Give again the entries below exactly, beginning at the first line and ending at the line with "relay | None => [] end".

Segment Start: RECORD SET

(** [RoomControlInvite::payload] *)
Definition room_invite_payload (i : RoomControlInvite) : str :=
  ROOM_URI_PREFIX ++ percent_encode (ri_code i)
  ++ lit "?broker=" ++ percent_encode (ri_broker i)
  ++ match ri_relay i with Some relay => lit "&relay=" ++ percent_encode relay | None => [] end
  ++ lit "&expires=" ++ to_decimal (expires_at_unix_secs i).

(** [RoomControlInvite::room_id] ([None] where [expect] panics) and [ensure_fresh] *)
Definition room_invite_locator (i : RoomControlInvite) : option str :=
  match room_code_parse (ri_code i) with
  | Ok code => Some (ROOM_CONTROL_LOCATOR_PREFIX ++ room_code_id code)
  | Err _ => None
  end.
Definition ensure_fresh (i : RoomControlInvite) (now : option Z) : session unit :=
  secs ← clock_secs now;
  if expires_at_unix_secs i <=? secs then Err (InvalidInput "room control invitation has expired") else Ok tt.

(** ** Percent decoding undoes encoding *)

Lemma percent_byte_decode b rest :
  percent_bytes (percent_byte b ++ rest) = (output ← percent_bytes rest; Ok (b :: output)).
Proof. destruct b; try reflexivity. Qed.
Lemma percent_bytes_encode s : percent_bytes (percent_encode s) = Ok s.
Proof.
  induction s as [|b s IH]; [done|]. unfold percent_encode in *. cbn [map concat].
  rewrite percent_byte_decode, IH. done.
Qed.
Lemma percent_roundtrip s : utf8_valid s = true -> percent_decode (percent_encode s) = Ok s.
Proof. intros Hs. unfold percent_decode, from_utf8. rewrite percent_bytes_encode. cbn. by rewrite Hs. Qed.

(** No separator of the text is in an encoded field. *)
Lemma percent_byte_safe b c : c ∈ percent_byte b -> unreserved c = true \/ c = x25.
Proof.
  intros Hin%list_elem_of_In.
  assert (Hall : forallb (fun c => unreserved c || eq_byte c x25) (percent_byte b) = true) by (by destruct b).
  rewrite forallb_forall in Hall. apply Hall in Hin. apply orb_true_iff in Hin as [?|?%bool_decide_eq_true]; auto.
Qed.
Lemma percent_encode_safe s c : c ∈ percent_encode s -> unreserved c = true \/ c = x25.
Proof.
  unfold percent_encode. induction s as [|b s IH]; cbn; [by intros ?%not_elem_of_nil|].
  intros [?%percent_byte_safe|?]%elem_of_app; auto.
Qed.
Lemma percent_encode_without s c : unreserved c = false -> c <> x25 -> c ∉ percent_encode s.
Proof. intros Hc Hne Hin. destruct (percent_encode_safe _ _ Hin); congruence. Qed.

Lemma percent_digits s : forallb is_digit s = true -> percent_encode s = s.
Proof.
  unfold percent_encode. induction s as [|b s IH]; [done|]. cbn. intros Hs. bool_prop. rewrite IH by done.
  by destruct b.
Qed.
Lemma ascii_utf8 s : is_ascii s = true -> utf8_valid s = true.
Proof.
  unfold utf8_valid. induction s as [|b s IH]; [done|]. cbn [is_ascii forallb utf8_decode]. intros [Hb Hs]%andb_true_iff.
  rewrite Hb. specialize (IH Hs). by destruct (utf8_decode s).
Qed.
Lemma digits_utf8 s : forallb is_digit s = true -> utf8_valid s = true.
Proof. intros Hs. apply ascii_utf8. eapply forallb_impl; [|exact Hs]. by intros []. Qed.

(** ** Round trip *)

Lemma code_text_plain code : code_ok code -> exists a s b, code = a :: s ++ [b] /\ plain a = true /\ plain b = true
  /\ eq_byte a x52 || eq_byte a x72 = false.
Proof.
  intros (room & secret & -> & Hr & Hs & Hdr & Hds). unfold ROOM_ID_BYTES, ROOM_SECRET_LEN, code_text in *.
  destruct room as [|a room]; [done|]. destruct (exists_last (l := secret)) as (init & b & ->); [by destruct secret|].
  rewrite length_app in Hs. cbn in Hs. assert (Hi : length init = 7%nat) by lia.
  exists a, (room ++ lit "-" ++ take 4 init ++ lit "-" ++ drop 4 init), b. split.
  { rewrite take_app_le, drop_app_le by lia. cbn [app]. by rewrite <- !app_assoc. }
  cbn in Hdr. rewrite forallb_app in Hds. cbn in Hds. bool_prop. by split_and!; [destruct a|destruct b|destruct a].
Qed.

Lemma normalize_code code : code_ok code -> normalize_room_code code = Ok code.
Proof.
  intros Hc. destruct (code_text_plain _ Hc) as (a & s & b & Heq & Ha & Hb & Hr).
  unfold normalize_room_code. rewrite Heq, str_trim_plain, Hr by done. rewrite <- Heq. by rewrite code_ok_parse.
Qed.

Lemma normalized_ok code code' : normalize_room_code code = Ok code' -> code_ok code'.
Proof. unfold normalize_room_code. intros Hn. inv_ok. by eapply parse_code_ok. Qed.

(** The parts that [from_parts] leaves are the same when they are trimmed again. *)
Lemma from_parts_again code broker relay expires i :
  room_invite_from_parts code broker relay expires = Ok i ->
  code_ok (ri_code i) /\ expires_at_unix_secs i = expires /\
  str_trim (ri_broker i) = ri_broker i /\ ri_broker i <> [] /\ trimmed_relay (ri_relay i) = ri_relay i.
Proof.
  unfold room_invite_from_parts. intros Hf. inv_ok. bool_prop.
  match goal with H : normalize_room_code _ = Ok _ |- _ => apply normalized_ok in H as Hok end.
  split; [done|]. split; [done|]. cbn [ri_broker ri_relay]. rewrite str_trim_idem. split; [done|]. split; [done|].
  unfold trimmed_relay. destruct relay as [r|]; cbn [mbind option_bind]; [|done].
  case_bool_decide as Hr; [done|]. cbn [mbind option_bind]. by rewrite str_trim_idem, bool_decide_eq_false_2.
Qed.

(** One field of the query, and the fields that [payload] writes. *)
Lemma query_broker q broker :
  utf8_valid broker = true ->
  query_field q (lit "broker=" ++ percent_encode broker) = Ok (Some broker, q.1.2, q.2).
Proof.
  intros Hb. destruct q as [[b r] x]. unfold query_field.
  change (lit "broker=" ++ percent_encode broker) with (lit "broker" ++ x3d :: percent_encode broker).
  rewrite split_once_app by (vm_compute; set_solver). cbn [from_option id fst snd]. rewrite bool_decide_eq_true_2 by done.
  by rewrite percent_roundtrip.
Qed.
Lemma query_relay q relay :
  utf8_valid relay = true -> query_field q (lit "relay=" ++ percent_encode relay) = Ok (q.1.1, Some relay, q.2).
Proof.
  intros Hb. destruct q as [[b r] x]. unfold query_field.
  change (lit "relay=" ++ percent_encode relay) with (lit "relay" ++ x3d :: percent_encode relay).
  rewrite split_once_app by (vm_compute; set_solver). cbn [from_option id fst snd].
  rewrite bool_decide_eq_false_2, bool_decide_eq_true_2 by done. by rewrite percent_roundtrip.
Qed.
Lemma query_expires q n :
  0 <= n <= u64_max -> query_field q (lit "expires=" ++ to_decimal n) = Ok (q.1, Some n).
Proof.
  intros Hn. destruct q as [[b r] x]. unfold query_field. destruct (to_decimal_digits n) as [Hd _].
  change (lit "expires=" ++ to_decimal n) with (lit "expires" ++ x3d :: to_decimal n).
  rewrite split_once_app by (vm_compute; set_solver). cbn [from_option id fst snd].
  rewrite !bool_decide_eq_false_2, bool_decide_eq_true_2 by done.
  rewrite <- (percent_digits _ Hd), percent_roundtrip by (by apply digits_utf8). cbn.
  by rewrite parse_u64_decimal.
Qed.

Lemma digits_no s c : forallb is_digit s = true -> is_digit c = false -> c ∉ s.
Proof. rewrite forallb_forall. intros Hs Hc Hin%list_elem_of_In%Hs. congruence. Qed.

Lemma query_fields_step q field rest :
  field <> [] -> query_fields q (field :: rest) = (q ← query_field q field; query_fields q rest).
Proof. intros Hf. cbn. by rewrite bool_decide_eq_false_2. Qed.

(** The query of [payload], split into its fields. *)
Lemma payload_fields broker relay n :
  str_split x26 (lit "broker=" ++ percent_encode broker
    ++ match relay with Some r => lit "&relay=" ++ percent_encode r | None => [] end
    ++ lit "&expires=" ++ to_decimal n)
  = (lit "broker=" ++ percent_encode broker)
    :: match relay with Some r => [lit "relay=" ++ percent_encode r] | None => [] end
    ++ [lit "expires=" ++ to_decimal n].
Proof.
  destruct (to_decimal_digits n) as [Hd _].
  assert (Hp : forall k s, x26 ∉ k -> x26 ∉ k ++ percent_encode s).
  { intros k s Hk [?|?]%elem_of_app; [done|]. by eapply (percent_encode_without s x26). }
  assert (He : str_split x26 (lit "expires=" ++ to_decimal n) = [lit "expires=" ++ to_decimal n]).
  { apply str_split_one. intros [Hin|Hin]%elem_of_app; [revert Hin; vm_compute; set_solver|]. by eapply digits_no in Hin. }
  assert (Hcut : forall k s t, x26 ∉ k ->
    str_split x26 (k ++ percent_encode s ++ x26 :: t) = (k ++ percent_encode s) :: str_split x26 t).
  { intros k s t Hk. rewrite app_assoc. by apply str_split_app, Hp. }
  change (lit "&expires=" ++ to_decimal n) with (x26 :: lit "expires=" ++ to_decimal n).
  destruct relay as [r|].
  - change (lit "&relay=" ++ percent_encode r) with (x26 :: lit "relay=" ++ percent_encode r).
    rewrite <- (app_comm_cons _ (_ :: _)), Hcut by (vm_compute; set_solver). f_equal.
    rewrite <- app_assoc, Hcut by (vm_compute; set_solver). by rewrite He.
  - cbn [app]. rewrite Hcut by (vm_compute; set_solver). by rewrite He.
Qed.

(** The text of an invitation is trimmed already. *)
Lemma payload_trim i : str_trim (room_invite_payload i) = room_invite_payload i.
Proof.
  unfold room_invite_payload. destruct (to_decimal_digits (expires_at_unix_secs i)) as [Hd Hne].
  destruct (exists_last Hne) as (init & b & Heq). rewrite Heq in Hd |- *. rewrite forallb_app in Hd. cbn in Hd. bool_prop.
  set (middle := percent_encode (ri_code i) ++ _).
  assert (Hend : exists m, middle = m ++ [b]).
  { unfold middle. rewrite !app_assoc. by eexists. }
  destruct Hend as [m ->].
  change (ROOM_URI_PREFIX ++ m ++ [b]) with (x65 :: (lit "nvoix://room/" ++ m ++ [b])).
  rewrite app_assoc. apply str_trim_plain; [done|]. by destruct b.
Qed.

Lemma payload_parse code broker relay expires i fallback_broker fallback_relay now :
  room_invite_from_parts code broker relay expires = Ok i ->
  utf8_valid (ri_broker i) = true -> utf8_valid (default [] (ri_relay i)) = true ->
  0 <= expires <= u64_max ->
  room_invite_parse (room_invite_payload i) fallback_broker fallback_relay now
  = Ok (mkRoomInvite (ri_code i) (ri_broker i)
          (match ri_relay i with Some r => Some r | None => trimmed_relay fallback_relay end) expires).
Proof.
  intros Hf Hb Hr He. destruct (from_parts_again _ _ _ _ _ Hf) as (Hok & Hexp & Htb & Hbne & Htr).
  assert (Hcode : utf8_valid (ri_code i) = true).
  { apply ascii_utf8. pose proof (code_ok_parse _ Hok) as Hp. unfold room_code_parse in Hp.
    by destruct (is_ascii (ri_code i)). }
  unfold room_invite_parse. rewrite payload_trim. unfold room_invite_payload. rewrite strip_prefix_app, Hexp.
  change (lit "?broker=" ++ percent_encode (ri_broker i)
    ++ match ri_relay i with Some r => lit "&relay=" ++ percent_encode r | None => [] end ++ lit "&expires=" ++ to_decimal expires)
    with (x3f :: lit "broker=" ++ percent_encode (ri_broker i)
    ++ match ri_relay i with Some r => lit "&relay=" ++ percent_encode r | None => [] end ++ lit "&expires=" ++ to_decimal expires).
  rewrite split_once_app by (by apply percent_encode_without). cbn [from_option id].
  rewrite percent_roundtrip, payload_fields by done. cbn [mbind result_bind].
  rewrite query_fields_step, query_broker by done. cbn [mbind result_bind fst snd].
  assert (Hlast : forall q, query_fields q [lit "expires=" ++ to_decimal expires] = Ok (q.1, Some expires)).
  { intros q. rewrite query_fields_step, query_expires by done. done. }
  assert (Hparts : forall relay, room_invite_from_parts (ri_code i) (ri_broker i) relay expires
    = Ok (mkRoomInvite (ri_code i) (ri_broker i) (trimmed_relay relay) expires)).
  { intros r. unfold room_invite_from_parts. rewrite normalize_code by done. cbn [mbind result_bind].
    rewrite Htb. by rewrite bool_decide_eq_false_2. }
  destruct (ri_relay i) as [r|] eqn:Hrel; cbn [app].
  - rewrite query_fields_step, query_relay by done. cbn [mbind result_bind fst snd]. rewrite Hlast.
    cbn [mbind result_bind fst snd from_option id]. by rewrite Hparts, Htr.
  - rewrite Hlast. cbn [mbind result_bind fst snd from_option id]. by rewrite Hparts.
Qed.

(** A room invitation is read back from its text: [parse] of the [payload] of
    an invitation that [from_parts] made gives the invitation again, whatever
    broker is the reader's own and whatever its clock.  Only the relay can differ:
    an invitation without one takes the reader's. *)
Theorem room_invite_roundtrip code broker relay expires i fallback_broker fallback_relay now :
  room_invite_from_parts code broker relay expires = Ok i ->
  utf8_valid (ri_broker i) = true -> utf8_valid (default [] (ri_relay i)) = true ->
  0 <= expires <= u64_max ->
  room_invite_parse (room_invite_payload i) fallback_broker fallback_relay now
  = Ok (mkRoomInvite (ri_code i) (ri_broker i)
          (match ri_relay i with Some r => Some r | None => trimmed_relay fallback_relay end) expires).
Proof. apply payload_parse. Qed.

Segment End: RECORD SET

ANSWER TO THE EXERCISE ▸
(** [RoomControlInvite::payload] *)
Definition room_invite_payload (i : RoomControlInvite) : str :=
  ROOM_URI_PREFIX ++ percent_encode (ri_code i)
  ++ lit "?broker=" ++ percent_encode (ri_broker i)
  ++ match ri_relay i with Some relay => lit "&relay=" ++ percent_encode relay | None => [] end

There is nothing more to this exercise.